Norway voted Monday on the final day of a parliamentary election dominated by climate change and economic inequality, with the center-left opposition widely expected to replace a Conservative government led by Prime Minister Erna Solberg that has ruled for eight years.
Polling suggests that the social democratic Labor Party could see a surge in support, meaning leader Jonas Gahr Store could replace Solberg.
A change to the left and away from the Conservative Party would give Norway a government more in line with its Scandinavian neighbors Denmark, Sweden and Finland.
Some 3.9 million people are eligible to vote.
Monday is the official voting day, but polling stations were opened on Sunday, too, in almost half of all the towns nationwide.

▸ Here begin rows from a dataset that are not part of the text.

(** "fetch observations": the value of [stage_cfg]. *)
Definition stage_observations (gdas_home : string) (comin_obs : pyval) (diags : string)
  : M W pyval :=
  logging_info [VStr "---------------- Stage observations"] ;;
  call "ufsda.r2d2.setup" [VStr "r2d2_config.yaml"; comin_obs] ;;
  envconfig <- call "ufsda.misc_utils.get_env_config" [VStr "notatm"] ;
  obs_date <- getitem envconfig "OBS_DATE" ;
  environ_set "OBS_DATE" obs_date ;;
  obs_dir <- getitem envconfig "OBS_DIR" ;
  environ_set "OBS_DIR" obs_dir ;;
  obs_prefix <- getitem envconfig "OBS_PREFIX" ;
  environ_set "OBS_PREFIX" obs_prefix ;;
  environ_set "DIAG_DIR" (VStr diags) ;;
  let templateyaml := Path.join gdas_home ["parm"; "templates"; "stage.yaml"] in
  stage_cfg <- call "ufsda.parse_config" [VStr templateyaml; VBool true] ;
  call "ufsda.stage.obs" [stage_cfg] ;;
  ret stage_cfg.

(** "stage backgrounds from COMIN_GES to analysis subdir" and "stage static files" *)
Definition stage_backgrounds (stage_cfg : pyval) : M W unit :=
  logging_info [VStr "---------------- Stage backgrounds"] ;;
  comin_ges <- os_getenv "COMIN_GES" ;
  setitem stage_cfg "background_dir" comin_ges ;;
  call "ufsda.stage.background" [stage_cfg] ;;
  logging_info [VStr "---------------- Stage static files"] ;;
  call "ufsda.stage.soca_fix" [stage_cfg] ;;
  ret tt.

(** [os.environ.get("SOCA_VARS").split(",")]: [None] has no [split]. *)
Definition get_soca_vars : M W (list string) :=
  v <- os_getenv "SOCA_VARS" ;
  match v with
  | VStr x => ret (Str.split ","%char x)
  | _ => raise AttributeError
  end.

(** "prepare JEDI yamls", up to the bump C loop: the value of [soca_vars]. *)
Definition prepare_yamls (gdas_home anl_dir : string) (stage_cfg : pyval)
  : M W (list string) :=
  logging_info [VStr "---------------- Generate JEDI yaml files"] ;;
  soca_vars <- get_soca_vars ;
  let gridgen_yaml := Path.join gdas_home ["parm"; "soca"; "gridgen"; "gridgen.yaml"] in
  stage_dir <- getitem stage_cfg "stage_dir" ;
  dst <- os_path_join stage_dir [VStr "gridgen.yaml"] ;
  call "ufsda.disk_utils.symlink" [VStr gridgen_yaml; VStr dst] ;;
  let berr_yaml := Path.join anl_dir ["parametric_stddev_b.yaml"] in
  let berr_yaml_template :=
    Path.join gdas_home ["parm"; "soca"; "berror"; "parametric_stddev_b.yaml"] in
  let config := VDict [] in
  call "ufsda.yamltools.genYAML" [config; VStr berr_yaml; VStr berr_yaml_template] ;;
  let corscales_yaml :=
    Path.join gdas_home ["parm"; "soca"; "berror"; "soca_setcorscales.yaml"] in
  stage_dir <- getitem stage_cfg "stage_dir" ;
  dst <- os_path_join stage_dir [VStr "soca_setcorscales.yaml"] ;
  call "ufsda.disk_utils.symlink" [VStr corscales_yaml; VStr dst] ;;
  ret soca_vars.

(** "generate yaml for bump C" *)
Definition vars3d : list string := ["tocn"; "socn"; "uocn"; "vocn"; "chl"; "biop"].
Definition vars2d : list string :=
  ["ssh"; "cicen"; "hicen"; "hsnon"; "swh"; "sw"; "lw"; "lw_rad"; "lhf"; "shf"; "us"].

(** [vars]: the names the loop runs over. *)
Definition vars : list string := ["ssh"; "tocn"; "socn"].

(** [if v in vars2d: dim = '2d' else: dim = '3d'] *)
Definition dim_of (v : string) : string :=
  if bool_decide (v ∈ vars2d) then "2d" else "3d".

Definition bumpC_yaml_of (anl_dir v : string) : string :=
  Path.join anl_dir ["soca_bump" +:+ dim_of v +:+ "_C_" +:+ v +:+ ".yaml"].
Definition bumpC_yaml_template (gdas_home : string) : string :=
  Path.join gdas_home ["parm"; "soca"; "berror"; "soca_bump_C_split.yaml"].
Definition bumpdir_of (v : string) : string := "bump" +:+ dim_of v +:+ "_" +:+ v.

(** The body of [for v in vars]. *)
Definition bumpC_body (gdas_home anl_dir v : string) : M W unit :=
  let bumpC_yaml := bumpC_yaml_of anl_dir v in
  let bumpdir := bumpdir_of v in
  call "ufsda.disk_utils.mkdir" [VStr (Path.join anl_dir [bumpdir])] ;;
  let config := VDict [("datadir", VStr bumpdir)] in
  environ_set "CVAR" (VStr v) ;;
  call "ufsda.yamltools.genYAML"
       [config; VStr bumpC_yaml; VStr (bumpC_yaml_template gdas_home)] ;;
  ret tt.

Definition bump_C (soca_vars : list string) (gdas_home anl_dir : string) : M W unit :=
  logging_info [VStr "over-writting "; VList (map VStr soca_vars);
                VStr " with "; VList (map VStr vars)] ;;
  for_each vars (bumpC_body gdas_home anl_dir).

Citizens were also able to vote even earlier by remote means, an option taken up by some 1.65 million Norwegians or more than 42% of all eligible voters.
In the affluent, oil-rich nation, which is not a member of the European Union, climate and environmental protection and associated petroleum policies, played a major role in the campaign.
Norway's oil sector has contributed to making the Scandinavian country one of the world's wealthiest, but as climate fears grow many in the country are now demanding a less oil-reliant economy.
The publication of the latest dire report by the Intergovernmental Panel on Climate Change (IPCC) a month ago gave Labor and other smaller parties with a clearer climate focus a boost.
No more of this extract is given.